Dazu kommt, dass sich das Produktionsvolumen des Chemieunternehmens aus den Chlor­alkali-Elektrolyseanlagen nicht nur nach grünem Wasserstoff richtet, sondern vor allem nach dem Bedarf für Chlor, das ebenfalls bei der Elektrolyse entsteht. Die Nachfrage nach Chlor sei dabei der bestimmende Einfluss. Das liegt daran, dass Chlor nicht in großen Mengen gelagert werden kann und somit regelmäßig verkauft werden muss.

Lieferverträge über lange Zeiträume

Damit unterscheidet sich grüner Wasserstoff in der Verfügbarkeit von herkömmlichen Gasen, die beispielsweise in der Industrie verwendet und aus fossilen Brennstoffen gewonnen werden. „In einem Gasvertrag garantiert man einem Kunden in der Regel eine bestimmte Durchflussmenge. Bei grünem Wasserstoff haben wir eine alternative Lösung gefunden, um die Besonderheiten bei der Produktion abzufedern“, so Courtois. Die Ziele von Kunden für den Einsatz von grünem H2 seien jedoch darauf ausgelegt, eine bestimmte Menge über einen längeren Zeitraum zu verwenden. Das ist zum Beispiel der Fall, wenn Dekarbonisierungsmaßnahmen für ein Jahr nachgewiesen werden.
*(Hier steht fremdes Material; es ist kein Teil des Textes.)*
(* ===== verification/AgentTheorems.v ===== *)
(** * Theorems on nodes and agents, their tokens and the links agents ask for *)

From S2P Require Import Prelude Tables GoStrings Digest Documents ControlDocuments Rows Calls Enrollment EnrollmentSafety Agents.
From S2P Require Import AgentHistory AgentSafety AgentTokens Example.
#[local] Open Scope Z_scope.

(** ** Nodes *)
(** C27: whatever enrollments, exchanges, resolutions and revocations ran, in any
    order and at any clock: at most one token acts for a System of a workspace;
    an enrollment is exchanged at most once; an exchange ends, for good, every
    token its node had; and once a node is revoked no token ever acts for it. *)
Theorem node_tokens_exclusive ops more :
  let db := node_run ops no_nodes in
  (forall t1 t2 now1 now2 n1 n2, (ResolveNode t1 now1 db).1 = Ok n1 -> (ResolveNode t2 now2 db).1 = Ok n2 ->
     NI.WorkspaceID n1 = NI.WorkspaceID n2 -> NI.System n1 = NI.System n2 ->
     NI.ID n1 = NI.ID n2 /\ secretHash t1 = secretHash t2) /\
  (forall credentialID nodeToken enrollmentID token now cred db',
     ExchangeNodeEnrollment credentialID nodeToken enrollmentID token now db = (Ok cred, db') ->
     (forall credentialID2 nodeToken2 token2 now2,
        (ExchangeNodeEnrollment credentialID2 nodeToken2 enrollmentID token2 now2 (node_run more db')).1 = Err ErrUnauthorized) /\
     (forall t now1 now2 n, (ResolveNode t now1 db).1 = Ok n -> NI.ID n = NI.ID (NodeCredential.Node cred) ->
        (ResolveNode t now2 (node_run more db')).1 = Err ErrUnauthorized)) /\
  (forall workspaceID nodeID now db', RevokeNodeInstallation workspaceID nodeID now db = (Ok tt, db') ->
     forall t now2 n, (ResolveNode t now2 (node_run more db')).1 = Ok n -> NI.ID n <> nodeID).
Proof.
  intros db. assert (nodes_ok db) as Hok by apply node_run_ok, no_nodes_ok. split_and!.
  - intros t1 t2 now1 now2 n1 n2 (c1 & m1 & Hc1 & Hh1 & Hr1 & _ & Hm1 & Hid1 & Hl1 & ->)%resolved
      (c2 & m2 & Hc2 & Hh2 & Hr2 & _ & Hm2 & Hid2 & Hl2 & ->)%resolved Hw Hs. cbn in Hw, Hs |- *.
    assert (m1 = m2) as -> by by apply Hok. split; [done|].
    rewrite <- Hh1, <- Hh2. f_equal. apply Hok; [done..|congruence].
  - intros credentialID nodeToken enrollmentID token now cred db' Hex. destruct (exchanged _ _ _ _ _ _ _ _ Hok Hex) as [Hused Hdead].
    destruct (exchange_ok credentialID nodeToken enrollmentID token now db Hok) as [Hok' _]. rewrite Hex in Hok'.
    destruct (node_run_ok more _ Hok') as [Hok'' Hl]. split.
    + intros. by apply used_up_unauthorized, (used_up_later db').
    + intros t now1 now2 n (c & m & Hc & Hh & _ & _ & _ & Hid & _ & ->)%resolved Hn. cbn in Hn.
      apply dead_token_unresolved, (dead_token_later db'); [done..|]. apply (Hdead t c); [done|congruence|done].
  - intros workspaceID nodeID now db' Hrev t now2 n. pose proof (revoke_ok workspaceID nodeID now db Hok) as [Hok' _]. rewrite Hrev in Hok'.
    destruct (node_run_ok more _ Hok') as [Hok'' Hl]. apply dead_node_unresolved; [done|]. by eapply dead_node_later, node_revoked.
Qed.

(** ** Agents *)
Section Theorems.
Context `{Unicode}.

(** What the transactions reach. *)
Definition reached (db : agent_db) : Prop := exists ops, Forall agent_op_ok ops /\ db = agent_run ops no_agents.
Lemma reached_ok db : reached db -> agents_ok db.
Proof. intros (ops & Hops & ->). apply (ag_ok _ _ (agent_run_good ops no_agents Hops)), no_agents_ok. Qed.

(** C23: in every reachable state, whatever transactions follow: a refresh token
    refreshes at most once; presenting it again is refused and, when that
    transaction runs, ends for good every refresh token and every access token
    (a worker's too) that came from it, directly or through other refreshes; and
    a device code is exchanged at most once. *)
Theorem agent_tokens_single_use db ops more :
  reached db -> Forall agent_op_ok ops -> Forall agent_op_ok more ->
  (forall n r c token instance tokens db1, RefreshAgent n r c token instance db = (Ok tokens, db1) ->
     (exists f, of_family db1 token f /\ of_family db1 (TokenPair.RefreshToken tokens) f /\ access_of_family db1 (TokenPair.AccessToken tokens) f) /\
     forall n' r' c' instance' res db3, RefreshAgent n' r' c' token instance' (agent_run ops db1) = (res, db3) ->
       is_ok res = false /\
       (is_ok (validatedClientInstance instance') = true -> (n' < 4)%nat -> forall f, of_family (agent_run ops db1) token f ->
          (forall t n r c instance tokens', of_family (agent_run ops db1) t f ->
             (RefreshAgent n r c t instance (agent_run more db3)).1 <> Ok tokens') /\
          (forall t c, access_of_family (agent_run ops db1) t f -> (ResolveAgent c t (agent_run more db3)).1 = Err ErrUnauthorized))) /\
  (forall r c code instance tokens db1, ExchangeDevice r c code instance db = (Ok tokens, db1) ->
     forall r' c' instance' tokens', (ExchangeDevice r' c' code instance' (agent_run ops db1)).1 <> Ok tokens').
Proof.
  intros Hdb%reached_ok Hops Hmore. split.
  - intros n r c token instance tokens db1 He. destruct (refreshed _ _ _ _ _ _ _ _ Hdb He) as (Hspent & Hfam & _). split; [done|].
    pose proof (ag_ok _ _ (refresh_good n r c token instance db) Hdb) as Hok1. rewrite He in Hok1.
    destruct (agent_run_good ops db1 Hops) as [Ok2 Later2 _]. specialize (Ok2 Hok1). specialize (Later2 Hok1).
    intros n' r' c' instance' res db3 He'. destruct (replayed _ _ _ _ _ _ _ _ Ok2 (spent_later _ _ _ Later2 Hspent) He') as [Hrefused Hends].
    split; [done|]. intros Hi Hn f Hf. destruct (Hends Hi Hn) as [_ Hended]. specialize (Hended f Hf).
    destruct (refresh_good n' r' c' token instance' (agent_run ops db1)) as [Ok3 Later3 _]. rewrite He' in Ok3, Later3. specialize (Ok3 Ok2). specialize (Later3 Ok2).
    destruct (agent_run_good more db3 Hmore) as [Ok4 Later4 Ended4].
    assert (agents_later (agent_run ops db1) (agent_run more db3)) as Hl by (etrans; [exact Later3|by apply Later4]). split; intros.
    + eapply ended_family_refresh; [by apply Ok4|by apply Ended4|by eapply of_family_later].
    + eapply ended_family_access; [by apply Ok4|by apply Ended4|by eapply access_of_family_later].
  - intros r c code instance tokens db1 He. destruct (device_exchanged _ _ _ _ _ _ _ He) as [Hx _].
    pose proof (ag_ok _ _ (exchange_device_good r c code instance db) Hdb) as Hok1. rewrite He in Hok1.
    destruct (agent_run_good ops db1 Hops) as [Ok2 Later2 _]. intros. apply exchanged_refused; [by apply Ok2|].
    by eapply exchanged_device_later, Hx; apply Later2.
Qed.

(** C25: once an installation is revoked, by its owner, by the temporary agent
    itself that disconnects, by cancelling the invitation it came by or by
    deleting the account that installed it, nothing acts for it any more, whatever transactions follow: no access token resolves
    to it, no refresh token and no device code gives tokens for it, and no link
    it asked for is consumed. *)
Theorem agent_revocation_final db id db1 ops :
  reached db -> revokes db id db1 -> Forall agent_op_ok ops ->
  let db' := agent_run ops db1 in
  (forall c token p i, (ResolveAgent c token db').1 = Ok p -> Principal.Installation_ p = Some i -> IN.ID i <> id) /\
  (forall n r c token instance tokens, (RefreshAgent n r c token instance db').1 = Ok tokens -> IN.ID (TokenPair.Installation_ tokens) <> id) /\
  (forall r c code instance tokens, (ExchangeDevice r c code instance db').1 = Ok tokens -> IN.ID (TokenPair.Installation_ tokens) <> id) /\
  (forall c token accountID review x, (ConsumeChangeApprovalCapability c token accountID db').1 = Ok review ->
     x ∈ capabilities db' -> CP.TokenHash x = secretHash token -> CP.RequestedByInstallation x <> id).
Proof.
  intros Hdb%reached_ok Hrev Hops db'. pose proof (ag_ok _ _ (revokes_good _ _ _ Hrev) Hdb) as Hok1. destruct (agent_run_good ops db1 Hops) as [Ok2 Later2 _]. specialize (Ok2 Hok1).
  assert (revoked_agent db' id) as Hr by (eapply revoked_agent_later; [by apply Later2|by apply (revokes_revoked db)]).
  assert (forall i now, i ∈ installations db' -> live_installation now i = true -> IN.ID i <> id) as Hne by (intros; by eapply revoked_not_live).
  split_and!.
  - intros c token p i Hp Hi. destruct (resolved_agent _ _ _ _ Ok2 Hp) as (row & j & Hl & [(i' & Hi' & Hid & _) _ _]).
    assert (i' = i) as -> by congruence. rewrite Hid. eapply Hne; apply Hl.
  - intros n r c token instance tokens He. destruct (RefreshAgent _ _ _ _ _ db') as [res db2] eqn:E. cbn in He. subst.
    destruct (refreshed _ _ _ _ _ _ _ _ Ok2 E) as (_ & _ & i & now & Hi & Hlive & ->). by eapply Hne.
  - intros r c code instance tokens He. destruct (ExchangeDevice _ _ _ _ db') as [res db2] eqn:E. cbn in He. subst.
    destruct (device_exchanged _ _ _ _ _ _ _ E) as (_ & i & now & Hi & Hlive & ->). by eapply Hne.
  - intros c token a review x He Hx Hh. destruct (ConsumeChangeApprovalCapability _ _ _ db') as [res db2] eqn:E. cbn in He. subst.
    destruct (link_consumed _ _ _ _ _ _ Ok2 E) as (y & i & record & role & Ho & _).
    rewrite (link_unique db' token x y) by (first [done|apply Ho]). destruct (op_installation _ _ _ _ _ _ _ _ Ho) as (Hi & <- & Hlive). by eapply Hne.
Qed.

(** C26: in every reachable state, a principal acts for an installation that is
    neither revoked nor expired, in that installation's workspace, with a session
    that is live (and whose parent is, for a worker); it drafts only if the
    installation may, and a worker only if it was made to; it may apply on its
    own only with a grant for that, which then lets it read and draft, and never
    as a worker. *)
Theorem agent_acts_within_grant db c token p :
  reached db -> (ResolveAgent c token db).1 = Ok p ->
  exists row i i', lives token (c 0%nat) db row i /\ Principal.Installation_ p = Some i' /\
    IN.ID i' = IN.ID i /\ Principal.WorkspaceID p = IN.WorkspaceID i /\
    (Authority.Draft (IN.Authority_ i') = true ->
       Authority.Draft (IN.Authority_ i) = true /\ (is_worker row = true -> AS.WorkerDraft (SR.Session row) = true)) /\
    (Authority.ApplyMode (IN.Authority_ i') = "automatic" ->
       Authority.ApplyMode (IN.Authority_ i) = "automatic" /\ is_worker row = false /\
       Authority.Inspect (IN.Authority_ i) = true /\ Authority.Draft (IN.Authority_ i) = true) /\
    (agentCanApply p = true <-> Authority.ApplyMode (IN.Authority_ i') = "automatic").
Proof.
  intros Hdb%reached_ok Hr. destruct (resolved_agent _ _ _ _ Hdb Hr) as (row & i & Hl & [(i' & Hi' & Hid & Hw & Ha) (s & Hs & Hsid & Hpar) Hws]).
  assert (authority_ok (IN.Authority_ i)) as Hok.
  { destruct (ak_installations _ Hdb) as (_ & _ & Hall). eapply Forall_forall in Hall; [exact Hall|apply Hl]. }
  assert (Authority.ApplyMode (IN.Authority_ i') = "automatic" ->
       Authority.ApplyMode (IN.Authority_ i) = "automatic" /\ is_worker row = false /\
       Authority.Inspect (IN.Authority_ i) = true /\ Authority.Draft (IN.Authority_ i) = true) as Hauto.
  { rewrite Ha. unfold grant, worker_authority. destruct (is_worker row); cbn.
    - destruct (negb _); [done|]. destruct (Authority.ApplyMode (IN.Authority_ i) == "automatic") eqn:E; bool_inv; [done|congruence].
    - intros He. by destruct (Hok He). }
  exists row, i, i'. split_and!; try done.
  - rewrite Ha. unfold grant, worker_authority. destruct (is_worker row); cbn; [|done]. by intros [-> ->]%andb_true_iff.
  - unfold agentCanApply. rewrite Hi', Hs, Hpar. split; [intros; by bool_inv|]. intros He. destruct (Hauto He) as (_ & Hw' & Hin & Hdr).
    rewrite He, Ha. unfold grant, is_worker in *. rewrite Hw', Hin, Hdr. bool_inv. by rewrite Hw', !bool_decide_true.
Qed.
Dieser Umstand der Verfügbarkeit wird in den Lieferverträgen berücksichtigt und hilft somit dem Produzenten. „Wir vereinbaren eine Menge über einen längeren Zeitraum, wodurch wir diese Schwankungen im Wesentlichen eliminieren oder zumindest genauer vorhersagen können“, bestätigt Julien Courtois. In Zukunft verspricht die Speicherung des Gases, wie beispielsweise in Salzkavernen, eine Möglichkeit, die Unregelmäßigkeiten von grünem Wasserstoff auszugleichen. Ein Modell, das in 10 bis 15 Jahren in den aktiven Anwendungen sein könne.

Mehr Strom, als man braucht

Die Erzeugungsvariabilität des Stroms aus Wind und Sonne führt zudem zu einer Fragestellung auf der wirtschaftlichen Seite. „Wenn wir jederzeit 100 Prozent erneuerbaren Strom haben wollen, müssen wir tatsächlich deutlich mehr vertraglich vereinbaren, als wir brauchen, weil wir mit der Grundlast laufen, aber der Wind schwankt. Wenn man also sichergehen will, dass man 100 Prozent hat, muss man, wenn es weniger ist, über dem Grundlastprofil liegen. Das bedeutet, dass man am Ende viel mehr Strom bezieht, als man braucht“, sagt Julien Courtois. Die dabei entstehenden Kosten spiegeln sich zusammen mit dem Strompreis und den Netzgebühren im Preis von grünem Wasserstoff wider. Dieser ist im Vergleich zu grauem Wasserstoff zwei- bis dreimal so hoch.

Wir vereinbaren eine Menge über einen längeren Zeitraum, wodurch wir Schwankungen im Wesentlichen eliminieren oder zumindest genauer vorhersagen können.

Julien Courtois, Manager für Product Development Hydrogen bei Nobian

Langlebigkeit durch Membranaustausch

Einen Vorteil hat grüner Wasserstoff dennoch im Betrieb: Die Langlebigkeit von Elektrolyseuren kann durch den Austausch einzelner Bestandteile immer wieder erhöht werden. Die Membranen, in denen die chemische Reaktion für die Herstellung von Wasserstoff durchgeführt wird, verlieren über die Zeit an Effizienz. Dieser Prozess findet bei alkalischen Elektrolyseuren sowie bei der Wasser­elektrolyse statt. Der Austausch der Membranen ist Teil von vorgeplanten Wartungen, wodurch die Effizienz und das Produktionsvolumen auf einem konstanten Niveau gehalten werden. Überprüft wird dies mithilfe von Monitoringsystemen, die den Stromverbrauch der Elektrolyseure und die Menge an entstehendem Gas kontrollieren. Somit bleibt die Elektrolyse über längere Zeit einsatzbereit und muss nicht wie eine Windenergieanlage nach 20 bis 30 Jahren vollständig ersetzt werden.